Nigeria is off-track and a long way from meeting the SDG targets on universal access to water.

Dr. Japhet Olugbogi

“Sadly, the current situation of the limited supply of safe water in Nigeria is a matter of grave concern, considering it could result to a cholera outbreak. Presently, Nigeria is off track and a long way from meeting the Sustainable Development Goal (SDG) targets on universal access to water, said Evelyn Mere, Water Aid Nigeria country director.”

Challenge and Preventive Measure to Curb Cholera

“Most people in the country don’t have access to good water which is limited in the rural communities. “To prevent cholera we should stop open defecation anyhow in the communities.”

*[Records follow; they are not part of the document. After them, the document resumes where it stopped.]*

(** ** The mapping of a unique solution *)

Lemma dict_get_none_keys {F : Type} (d : dict F) (k : string) :
  ~ In k (map fst d) -> dict_get d k = None.
Proof.
  induction d as [|[k' v'] d IH]; intros Hk; simpl; [reflexivity|].
  destruct (String.eqb_spec k' k) as [->|Hne].
  - exfalso. apply Hk. now left.
  - apply IH. intros Hin. apply Hk. now right.
Qed.

(** A new key goes to the end of the dictionary. *)
Lemma dict_set_new {F : Type} (d : dict F) (k : string) (v : F) :
  ~ In k (map fst d) -> dict_set d k v = d ++ [(k, v)].
Proof.
  induction d as [|[k' v'] d IH]; intros Hk; simpl; [reflexivity|].
  destruct (String.eqb_spec k' k) as [->|Hne].
  - exfalso. apply Hk. now left.
  - rewrite IH; [reflexivity|]. intros Hin. apply Hk. now right.
Qed.

Lemma dict_fold_distinct {F : Type} (pairs : list (string * F)) :
  NoDup (map fst pairs) ->
  forall d, (forall k, In k (map fst pairs) -> ~ In k (map fst d)) ->
  fold_left (fun d kv => dict_set d (fst kv) (snd kv)) pairs d = d ++ pairs.
Proof.
  induction pairs as [|[k v] pairs IH]; intros Hnd d Hfresh; simpl.
  - now rewrite app_nil_r.
  - simpl in Hnd. inversion Hnd as [|? ? Hnotin Hnd']; subst.
    rewrite dict_set_new by (apply Hfresh; now left).
    rewrite IH; [now rewrite <- app_assoc | assumption |].
    intros k' Hk'. rewrite map_app, in_app_iff. simpl. intros [Hin|[<-|[]]].
    + apply (Hfresh k'); [now right | assumption].
    + contradiction.
Qed.

(** [dict(pairs)] of pairs with distinct keys holds the pairs, in their
    order. *)
Lemma dict_of_distinct {F : Type} (pairs : list (string * F)) :
  NoDup (map fst pairs) -> dict_of pairs = pairs.
Proof.
  intros Hnd. unfold dict_of.
  pose proof (@dict_fold_distinct F pairs Hnd []) as Hfold.
  apply Hfold. intros k _ [].
Qed.

Lemma keys_combine {B : Type} (ks : list string) (vs : list B) :
  length ks <= length vs -> map fst (combine ks vs) = ks.
Proof.
  revert vs. induction ks as [|k ks IH]; intros [|v vs]; simpl; intros Hlen;
    try lia; try reflexivity. f_equal. apply IH. lia.
Qed.

Lemma sorted_all_vars_nodup {F : Type} `{Number F} (eqs : list (equation F)) :
  NoDup (sorted (all_vars eqs)).
Proof.
  apply (Permutation_NoDup (Permutation_sym (sorted_perm _))).
  apply all_vars_spec.
Qed.

(** X2.  The mapping of a unique solution is read off the reduced
    matrix: its keys are the variables in column order, each one once, and
    the value of the variable of column [k] is the last entry of reduced
    row [k].  Rows past the variables are not looked at. *)
Theorem unique_solution_mapping {F : Type} `{Number F}
  (eqs : list (equation F)) (values : dict F) :
  solve_parsed eqs = Ok (UniqueSolution values) ->
  exists R,
    reduced_system (sorted (all_vars eqs)) eqs = Ok R /\
    length (sorted (all_vars eqs)) <= length R /\
    values =
      combine (sorted (all_vars eqs))
        (map (fun row => last row (of_int 0)) R) /\
    map fst values = sorted (all_vars eqs).
Proof.
  intros Hrun.
  assert (Hne : eqs <> []).
  { intros ->. cbv in Hrun. discriminate. }
  unfold solve_parsed in Hrun.
  pose proof (sorted_all_vars_nodup eqs) as Hnd.
  destruct (solve_with_order_branches Hne (covers_sorted_all_vars eqs))
    as (R & rA & rAB & HR & Hrect & HrA & HrAB & Hsolve).
  set (vo := sorted (all_vars eqs)) in *. clearbody vo.
  rewrite Hsolve in Hrun.
  destruct (negb (rA =? rAB)); [discriminate|].
  destruct (Nat.ltb_spec rA (length vo)) as [Hlt|Hge].
  - destruct (@generate_infinite_solutions_ok _ _ (map (@removelast F) R) R
                vo (length eqs)) as (b & f & ex & Hgen);
      [now apply removelast_rect | assumption |].
    rewrite Hgen in Hrun. discriminate.
  - injection Hrun as <-.
    assert (Hrank : rA <= length eqs).
    { apply (@check_rank_le_rows _ _ (map (@removelast F) R) (length eqs)
               (length vo) rA); [|assumption].
      now apply removelast_rect. }
    assert (Hlen : length vo <= length R) by (destruct Hrect as [-> _]; lia).
    exists R. split; [assumption|]. split; [assumption|].
    rewrite dict_of_distinct by now apply combine_keys_nodup.
    split; [reflexivity|].
    apply keys_combine. now rewrite length_map.
Qed.

(** The system [2x + 3y = 7], [x - y = 1] of the program's first
    demonstration, on floats. *)
Definition two_by_two_system : list (equation float) :=
  [([mkTerm 2%float "x"%string ADD; mkTerm 3%float "y"%string ADD], 7%float);
   ([mkTerm 1%float "x"%string ADD; mkTerm 1%float "y"%string SUB], 1%float)].

(** X2 on [2x + 3y = 7], [x - y = 1], whose answer is
    [{x: 2.0, y: 1.0}]. *)
Lemma unique_solution_mapping_witness :
  exists R,
    reduced_system (sorted (all_vars two_by_two_system)) two_by_two_system =
      Ok R /\
    length (sorted (all_vars two_by_two_system)) <= length R /\
    [("x"%string, 2%float); ("y"%string, 1%float)] =
      combine (sorted (all_vars two_by_two_system))
        (map (fun row => last row (of_int 0)) R) /\
    map fst [("x"%string, 2%float); ("y"%string, 1%float)] =
      sorted (all_vars two_by_two_system).
Proof.
  apply (@unique_solution_mapping float Binary64.float_number
           two_by_two_system [("x"%string, 2%float); ("y"%string, 1%float)]).
  vm_compute. reflexivity.
Defined.

(** ** Rank zero *)

Lemma first_index_all_false (q : nat -> bool) (n lo : nat) :
  (forall j, lo <= j < lo + n -> q j = false) -> first_index q lo n = None.
Proof.
  revert lo; induction n as [|n IH]; intros lo Hq; simpl; [reflexivity|].
  rewrite Hq by lia. apply IH. intros j Hj. apply Hq. lia.
Qed.

Section RankZero.
Context {F : Type} `{Number F}.

Local Abbreviation ent := (entry (of_int 0)).

(** No entry of the columns [cs] exceeds the tolerance: the loop of
    [check_rank] finds no pivot and leaves its state alone. *)
Lemma rank_columns_none (rows cols : nat) (cs : list nat)
  (e : nat -> nat -> F) :
  (forall r c, r < rows -> In c cs -> fltb tol (fabs (e r c)) = false) ->
  rank_columns rows cols cs (e, 0) = (e, 0).
Proof.
  induction cs as [|c cs IH]; intros Hall; [reflexivity|].
  rewrite rank_columns_cons. unfold rank_step_entries.
  rewrite first_index_all_false.
  - apply IH. intros r c' Hr Hc'. apply Hall; [assumption | now right].
  - intros j Hj. apply Hall; [lia | now left].
Qed.

(** An entry of the columns [cs] exceeds the tolerance: a pivot is found. *)
Lemma rank_columns_some (rows cols : nat) (cs : list nat)
  (e : nat -> nat -> F) (r c : nat) :
  r < rows -> In c cs -> fltb tol (fabs (e r c)) = true ->
  1 <= snd (rank_columns rows cols cs (e, 0)).
Proof.
  intros Hr. induction cs as [|c0 cs IH]; intros Hc Hab; [contradiction|].
  rewrite rank_columns_cons.
  destruct (first_index (fun r => fltb tol (fabs (e r c0))) 0 (rows - 0))
    as [p|] eqn:Hf.
  - unfold rank_step_entries. rewrite Hf.
    match goal with
    | |- 1 <= snd (rank_columns _ _ _ (?e1, _)) =>
        pose proof (@rank_columns_bound _ _ rows cols cs e1 (0 + 1)) as Hb
    end.
    cbv zeta in Hb. apply first_index_some in Hf. lia.
  - unfold rank_step_entries. rewrite Hf.
    destruct Hc as [->|Hc]; [|now apply IH].
    pose proof (@first_index_none _ _ _ Hf r) as Hnone. cbv beta in Hnone.
    rewrite Hnone in Hab by lia. discriminate.
Qed.

Lemma within_entries (m : matrix F) (rows cols : nat) :
  rect m rows cols ->
  Forall (Forall (fun x => fltb tol (fabs x) = false)) m <->
  (forall r c, r < rows -> c < cols -> fltb tol (fabs (ent m r c)) = false).
Proof.
  intros Hm. split.
  - intros Hall r c Hr Hc. rewrite Forall_forall in Hall.
    assert (Hrow : In (nth r m []) m) by (apply nth_In; destruct Hm; lia).
    specialize (Hall _ Hrow). rewrite Forall_forall in Hall.
    apply Hall. apply nth_In. now rewrite (rect_row_length Hm Hr).
  - intros Hent. apply Forall_forall. intros row Hrow.
    apply Forall_forall. intros x Hx.
    destruct (In_nth _ _ [] Hrow) as (r & Hr & <-).
    assert (Hr' : r < rows) by (destruct Hm; lia).
    destruct (In_nth _ _ (of_int 0) Hx) as (c & Hc & <-).
    rewrite (rect_row_length Hm Hr') in Hc. now apply Hent.
Qed.

End RankZero.

Lemma check_rank_zero_spec {F : Type} `{Number F} (m : matrix F)
  (rows cols : nat) :
  rect m rows cols ->
  (check_rank m = Ok 0 <->
   forall r c, r < rows -> c < cols ->
     fltb tol (fabs (entry (of_int 0) m r c)) = false).
Proof.
  intros Hm. rewrite (check_rank_ok Hm).
  destruct (Nat.ltb_spec 0 rows) as [Hrows|Hrows]; cbn [andb].
  2:{ split; [intros _ r c Hr; lia | reflexivity]. }
  destruct (Nat.ltb_spec 0 cols) as [Hcols|Hcols].
  2:{ split; [intros _ r c _ Hc; lia | reflexivity]. }
  split.
  - intros Hrank r c Hr Hc.
    destruct (fltb tol (fabs (entry (of_int 0) m r c))) eqn:Hab;
      [|reflexivity].
    pose proof (@rank_columns_some _ _ rows cols (seq 0 cols)
                  (entry (of_int 0) m) r c Hr) as Hone.
    rewrite in_seq in Hone. specialize (Hone ltac:(lia) Hab).
    injection Hrank as Hrank. lia.
  - intros Hall. rewrite rank_columns_none; [reflexivity|].
    intros r c Hr Hc. apply in_seq in Hc. apply Hall; lia.
Qed.

(** X3.  On a rectangular matrix [check_rank] returns [0] exactly
    when no entry exceeds the tolerance [1e-10] in magnitude. *)
Theorem check_rank_zero_iff {F : Type} `{Number F} (m : matrix F)
  (rows cols : nat) :
  rect m rows cols ->
  (check_rank m = Ok 0 <->
   Forall (Forall (fun x => fltb tol (fabs x) = false)) m).
Proof.
  intros Hm. rewrite (within_entries Hm). now apply check_rank_zero_spec.
Qed.

(** X3 on a matrix of entries at or below the tolerance. *)
Lemma check_rank_zero_iff_witness :
  check_rank [[0; tolerance]; [tiny; 0]]%float = Ok 0 <->
  Forall (Forall (fun x => fltb tol (fabs x) = false))
    [[0; tolerance]; [tiny; 0]]%float.
Proof.
  apply (@check_rank_zero_iff float Binary64.float_number
           [[0; tolerance]; [tiny; 0]]%float 2 2).
  split; [reflexivity|]. repeat constructor.
Defined.

(** ** A system without variables *)

Lemma all_vars_no_terms {F : Type} `{Number F} (eqs : list (equation F)) :
  (forall e, In e eqs -> fst e = []) -> all_vars eqs = [].
Proof.
  unfold all_vars. generalize (@nil string) as s.
  induction eqs as [|e eqs IH]; intros s Hterms; [reflexivity|].
  cbn [fold_left]. rewrite (Hterms e (or_introl eq_refl)). cbn [fold_left].
  apply IH. intros e' He'. apply Hterms. now right.
Qed.

(** A matrix of one column is left as it is: the loop of line 83 runs
    over [range(min(rows, 0))]. *)
Lemma gauss_jordan_one_column {F : Type} `{Number F} (m : matrix F)
  (rows : nat) :
  rect m rows 1 -> 0 < rows -> gauss_jordan m = Ok m.
Proof.
  intros Hm Hrows. unfold gauss_jordan.
  rewrite (len_first_ok Hm Hrows), bind_Ok.
  now rewrite Nat.sub_diag, Nat.min_0_r.
Qed.

Lemma no_variables_branch {F : Type} `{Number F} (eqs : list (equation F)) :
  eqs <> [] -> (forall e, In e eqs -> fst e = []) ->
  solve_with_order [] eqs =
    Ok (if existsb (fun e => fltb tol (fabs (snd e))) eqs
        then NoSolution else UniqueSolution []).
Proof.
  intros Hne Hterms.
  assert (Hcov : covers [] eqs).
  { intros e t He Ht. rewrite (Hterms e He) in Ht. destruct Ht. }
  assert (Hrows : 0 < length eqs) by (destruct eqs; [congruence | simpl; lia]).
  destruct (solve_with_order_branches Hne Hcov)
    as (R & rA & rAB & HR & Hrect & HrA & HrAB & Hsolve).
  cbn [length Nat.add] in Hrect, Hsolve.
  rewrite Hsolve. clear Hsolve.
  assert (HrA0 : rA = 0).
  { pose proof (@removelast_rect _ R (length eqs) 0 Hrect) as Hcoef.
    rewrite (check_rank_ok Hcoef) in HrA. rewrite andb_false_r in HrA.
    congruence. }
  subst rA.
  unfold reduced_system in HR.
  destruct (build_matrix_ok Hcov) as (A & HA & [HAlen HAall] & _).
  rewrite HA, bind_Ok in HR.
  assert (HAB : rect (augment A (map snd eqs)) (length eqs) 1).
  { apply (@augment_rect _ A (map snd eqs) (length eqs) 0);
      [split; assumption | apply length_map]. }
  rewrite (gauss_jordan_one_column HAB Hrows) in HR. injection HR as <-.
  assert (Hent : forall r, r < length eqs ->
            entry (of_int 0) (augment A (map snd eqs)) r 0 =
              snd (nth r eqs ([], of_int 0))).
  { intros r Hr.
    rewrite (@augment_last _ _ A (map snd eqs) 0 r HAall);
      [| rewrite length_map; symmetry; exact HAlen | rewrite HAlen; exact Hr].
    change (of_int 0) with (snd (([], of_int 0) : equation F)) at 1.
    apply map_nth. }
  pose proof (check_rank_zero_spec HAB) as Hzero.
  destruct (existsb (fun e => fltb tol (fabs (snd e))) eqs) eqn:Hex.
  - apply existsb_exists in Hex. destruct Hex as (e & He & Hab).
    destruct (In_nth _ _ ([], of_int 0) He) as (r & Hr & Hnth).
    destruct rAB as [|k]; [|reflexivity].
    pose proof (proj1 Hzero HrAB r 0 Hr Nat.lt_0_1) as Hw.
    rewrite (Hent r Hr) in Hw.
    assert (Hw' : fltb tol (fabs (snd e)) = false) by (now rewrite <- Hnth).
    congruence.
  - assert (Hall : forall r c, r < length eqs -> c < 1 ->
              fltb tol (fabs (entry (of_int 0) (augment A (map snd eqs)) r c))
                = false).
    { intros r c Hr Hc. replace c with 0 by lia. rewrite (Hent r Hr).
      destruct (fltb tol (fabs (snd (nth r eqs ([], of_int 0))))) eqn:Hab;
        [|reflexivity].
      assert (Htrue : existsb (fun e => fltb tol (fabs (snd e))) eqs = true).
      { apply existsb_exists. exists (nth r eqs ([], of_int 0)).
        split; [now apply nth_In | assumption]. }
      congruence. }
    rewrite (proj2 Hzero Hall) in HrAB. injection HrAB as <-. reflexivity.
Qed.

“A lot of people choose to defecate in the open; most people particularly in far-to-reach areas don’t use toilets.”
Open defecation is the human practise of defecating outside (‘in the open’) rather than into a toilet. People may choose fields, bushes, forests, ditches, streets to defecate, with dire consequences on health. Data from the WHO shows that as at 2015, around a million people in Nigeria defecate in the open.”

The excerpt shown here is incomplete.